TASK ITEM: Go through the listing below and output exactly the line with "Inductive SmEventType : Type", the line with "Proof. induction s", and each line between; omit the rest.

EXERCISE INPUTS:

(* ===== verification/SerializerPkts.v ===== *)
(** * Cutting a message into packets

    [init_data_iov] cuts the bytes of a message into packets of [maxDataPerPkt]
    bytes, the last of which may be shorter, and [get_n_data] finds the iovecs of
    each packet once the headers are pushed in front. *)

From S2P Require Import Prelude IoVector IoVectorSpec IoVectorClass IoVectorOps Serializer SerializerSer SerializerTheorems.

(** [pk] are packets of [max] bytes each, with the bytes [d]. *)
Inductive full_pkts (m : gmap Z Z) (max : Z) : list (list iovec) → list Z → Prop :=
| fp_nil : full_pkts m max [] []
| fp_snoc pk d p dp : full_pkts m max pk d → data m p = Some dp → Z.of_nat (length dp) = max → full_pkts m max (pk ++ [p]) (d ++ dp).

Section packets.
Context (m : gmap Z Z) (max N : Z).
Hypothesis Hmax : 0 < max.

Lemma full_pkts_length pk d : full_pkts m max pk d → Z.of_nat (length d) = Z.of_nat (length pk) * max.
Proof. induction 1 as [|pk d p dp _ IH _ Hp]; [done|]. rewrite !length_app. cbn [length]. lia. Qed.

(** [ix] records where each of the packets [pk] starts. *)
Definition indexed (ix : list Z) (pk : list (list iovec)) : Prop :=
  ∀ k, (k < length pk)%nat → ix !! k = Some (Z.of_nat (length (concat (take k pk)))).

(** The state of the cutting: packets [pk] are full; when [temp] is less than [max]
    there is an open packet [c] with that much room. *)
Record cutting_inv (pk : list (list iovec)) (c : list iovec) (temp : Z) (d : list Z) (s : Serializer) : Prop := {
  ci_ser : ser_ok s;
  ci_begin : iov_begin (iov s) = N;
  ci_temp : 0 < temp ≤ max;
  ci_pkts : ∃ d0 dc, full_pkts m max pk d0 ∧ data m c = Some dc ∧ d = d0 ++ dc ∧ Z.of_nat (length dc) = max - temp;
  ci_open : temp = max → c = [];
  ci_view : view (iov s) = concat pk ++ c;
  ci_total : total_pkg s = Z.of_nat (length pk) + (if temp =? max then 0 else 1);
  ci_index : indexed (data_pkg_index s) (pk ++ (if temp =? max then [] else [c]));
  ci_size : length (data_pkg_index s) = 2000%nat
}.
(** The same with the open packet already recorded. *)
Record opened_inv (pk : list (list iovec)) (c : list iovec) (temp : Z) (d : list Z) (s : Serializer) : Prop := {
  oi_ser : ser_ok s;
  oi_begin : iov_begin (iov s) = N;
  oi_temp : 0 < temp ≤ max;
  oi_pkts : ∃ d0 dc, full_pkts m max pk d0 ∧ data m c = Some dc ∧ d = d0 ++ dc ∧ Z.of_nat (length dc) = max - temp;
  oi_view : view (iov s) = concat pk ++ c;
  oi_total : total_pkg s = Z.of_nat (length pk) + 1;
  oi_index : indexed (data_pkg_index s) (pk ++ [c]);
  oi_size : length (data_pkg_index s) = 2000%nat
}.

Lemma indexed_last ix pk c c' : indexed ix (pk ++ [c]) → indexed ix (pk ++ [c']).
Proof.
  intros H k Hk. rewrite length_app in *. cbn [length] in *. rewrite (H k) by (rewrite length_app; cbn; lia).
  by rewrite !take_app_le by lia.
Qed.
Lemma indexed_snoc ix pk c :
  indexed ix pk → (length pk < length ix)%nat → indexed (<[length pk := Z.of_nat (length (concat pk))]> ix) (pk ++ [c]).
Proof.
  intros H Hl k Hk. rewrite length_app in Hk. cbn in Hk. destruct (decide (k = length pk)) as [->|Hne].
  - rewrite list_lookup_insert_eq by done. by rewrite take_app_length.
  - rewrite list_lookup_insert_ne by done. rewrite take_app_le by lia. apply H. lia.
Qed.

...

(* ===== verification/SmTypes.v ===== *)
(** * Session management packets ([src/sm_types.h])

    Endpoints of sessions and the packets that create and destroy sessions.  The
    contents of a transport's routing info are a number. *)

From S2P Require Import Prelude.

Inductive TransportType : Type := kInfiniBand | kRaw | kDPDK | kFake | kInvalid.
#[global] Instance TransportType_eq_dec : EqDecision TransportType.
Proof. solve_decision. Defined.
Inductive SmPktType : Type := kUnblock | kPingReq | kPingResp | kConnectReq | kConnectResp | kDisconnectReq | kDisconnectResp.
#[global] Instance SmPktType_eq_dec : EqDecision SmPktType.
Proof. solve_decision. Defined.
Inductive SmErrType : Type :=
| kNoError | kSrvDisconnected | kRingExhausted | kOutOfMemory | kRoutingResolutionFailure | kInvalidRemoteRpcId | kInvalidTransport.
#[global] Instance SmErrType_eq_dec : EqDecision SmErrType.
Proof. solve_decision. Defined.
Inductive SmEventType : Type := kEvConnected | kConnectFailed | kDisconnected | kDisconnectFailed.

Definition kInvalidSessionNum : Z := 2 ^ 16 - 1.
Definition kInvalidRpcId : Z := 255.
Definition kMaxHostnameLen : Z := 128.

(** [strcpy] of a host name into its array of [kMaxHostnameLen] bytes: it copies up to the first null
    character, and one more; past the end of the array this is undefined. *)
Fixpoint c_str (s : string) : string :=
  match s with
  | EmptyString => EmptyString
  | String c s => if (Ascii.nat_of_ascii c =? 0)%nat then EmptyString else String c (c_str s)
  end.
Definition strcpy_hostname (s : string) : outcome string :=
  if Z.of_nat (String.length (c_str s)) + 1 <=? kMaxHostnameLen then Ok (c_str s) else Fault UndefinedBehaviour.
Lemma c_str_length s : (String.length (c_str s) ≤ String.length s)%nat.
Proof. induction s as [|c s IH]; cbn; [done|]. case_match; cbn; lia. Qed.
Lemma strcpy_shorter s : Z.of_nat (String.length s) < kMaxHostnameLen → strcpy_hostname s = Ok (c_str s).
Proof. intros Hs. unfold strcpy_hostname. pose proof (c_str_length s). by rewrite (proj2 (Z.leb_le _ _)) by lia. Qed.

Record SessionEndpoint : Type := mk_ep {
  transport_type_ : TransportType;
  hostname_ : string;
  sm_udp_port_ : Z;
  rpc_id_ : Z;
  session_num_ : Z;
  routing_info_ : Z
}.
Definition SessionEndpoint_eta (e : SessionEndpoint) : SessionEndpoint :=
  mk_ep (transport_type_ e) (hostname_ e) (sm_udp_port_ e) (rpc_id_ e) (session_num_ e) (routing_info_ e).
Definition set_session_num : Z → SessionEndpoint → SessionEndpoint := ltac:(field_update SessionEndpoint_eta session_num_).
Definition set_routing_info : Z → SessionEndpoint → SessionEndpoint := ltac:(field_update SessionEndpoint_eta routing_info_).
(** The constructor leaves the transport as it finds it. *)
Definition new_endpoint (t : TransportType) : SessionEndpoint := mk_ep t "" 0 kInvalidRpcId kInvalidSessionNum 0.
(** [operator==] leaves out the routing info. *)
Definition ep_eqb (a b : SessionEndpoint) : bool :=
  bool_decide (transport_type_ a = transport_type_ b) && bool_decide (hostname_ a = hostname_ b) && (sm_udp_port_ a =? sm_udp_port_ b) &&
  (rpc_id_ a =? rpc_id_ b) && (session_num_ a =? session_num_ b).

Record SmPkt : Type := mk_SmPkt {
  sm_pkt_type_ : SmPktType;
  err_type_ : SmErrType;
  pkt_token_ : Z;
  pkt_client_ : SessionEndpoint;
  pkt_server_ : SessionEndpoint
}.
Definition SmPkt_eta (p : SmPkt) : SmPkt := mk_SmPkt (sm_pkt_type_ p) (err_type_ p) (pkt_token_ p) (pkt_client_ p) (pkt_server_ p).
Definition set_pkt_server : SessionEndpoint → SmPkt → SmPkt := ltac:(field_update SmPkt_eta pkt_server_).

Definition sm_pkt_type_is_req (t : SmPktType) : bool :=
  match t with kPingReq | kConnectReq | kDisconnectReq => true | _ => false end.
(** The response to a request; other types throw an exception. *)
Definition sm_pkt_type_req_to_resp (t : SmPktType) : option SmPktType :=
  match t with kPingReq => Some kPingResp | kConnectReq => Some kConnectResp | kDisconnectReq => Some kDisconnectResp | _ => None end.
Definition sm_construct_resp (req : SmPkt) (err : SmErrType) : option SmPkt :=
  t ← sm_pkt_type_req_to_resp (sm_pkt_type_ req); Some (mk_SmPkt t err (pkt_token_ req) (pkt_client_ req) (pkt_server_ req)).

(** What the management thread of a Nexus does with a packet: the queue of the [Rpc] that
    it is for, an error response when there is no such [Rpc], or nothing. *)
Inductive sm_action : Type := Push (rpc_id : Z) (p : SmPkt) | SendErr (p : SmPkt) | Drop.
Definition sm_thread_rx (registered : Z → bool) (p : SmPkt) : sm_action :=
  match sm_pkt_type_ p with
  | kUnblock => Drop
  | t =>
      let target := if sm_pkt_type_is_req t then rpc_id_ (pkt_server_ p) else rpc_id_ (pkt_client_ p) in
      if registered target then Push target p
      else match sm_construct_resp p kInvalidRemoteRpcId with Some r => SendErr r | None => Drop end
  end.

RESULT OF THE TASK:
Inductive SmEventType : Type := kEvConnected | kConnectFailed | kDisconnected | kDisconnectFailed.

Definition kInvalidSessionNum : Z := 2 ^ 16 - 1.
Definition kInvalidRpcId : Z := 255.
Definition kMaxHostnameLen : Z := 128.

(** [strcpy] of a host name into its array of [kMaxHostnameLen] bytes: it copies up to the first null
    character, and one more; past the end of the array this is undefined. *)
Fixpoint c_str (s : string) : string :=
  match s with
  | EmptyString => EmptyString
  | String c s => if (Ascii.nat_of_ascii c =? 0)%nat then EmptyString else String c (c_str s)
  end.
Definition strcpy_hostname (s : string) : outcome string :=
  if Z.of_nat (String.length (c_str s)) + 1 <=? kMaxHostnameLen then Ok (c_str s) else Fault UndefinedBehaviour.
Lemma c_str_length s : (String.length (c_str s) ≤ String.length s)%nat.
Proof. induction s as [|c s IH]; cbn; [done|]. case_match; cbn; lia. Qed.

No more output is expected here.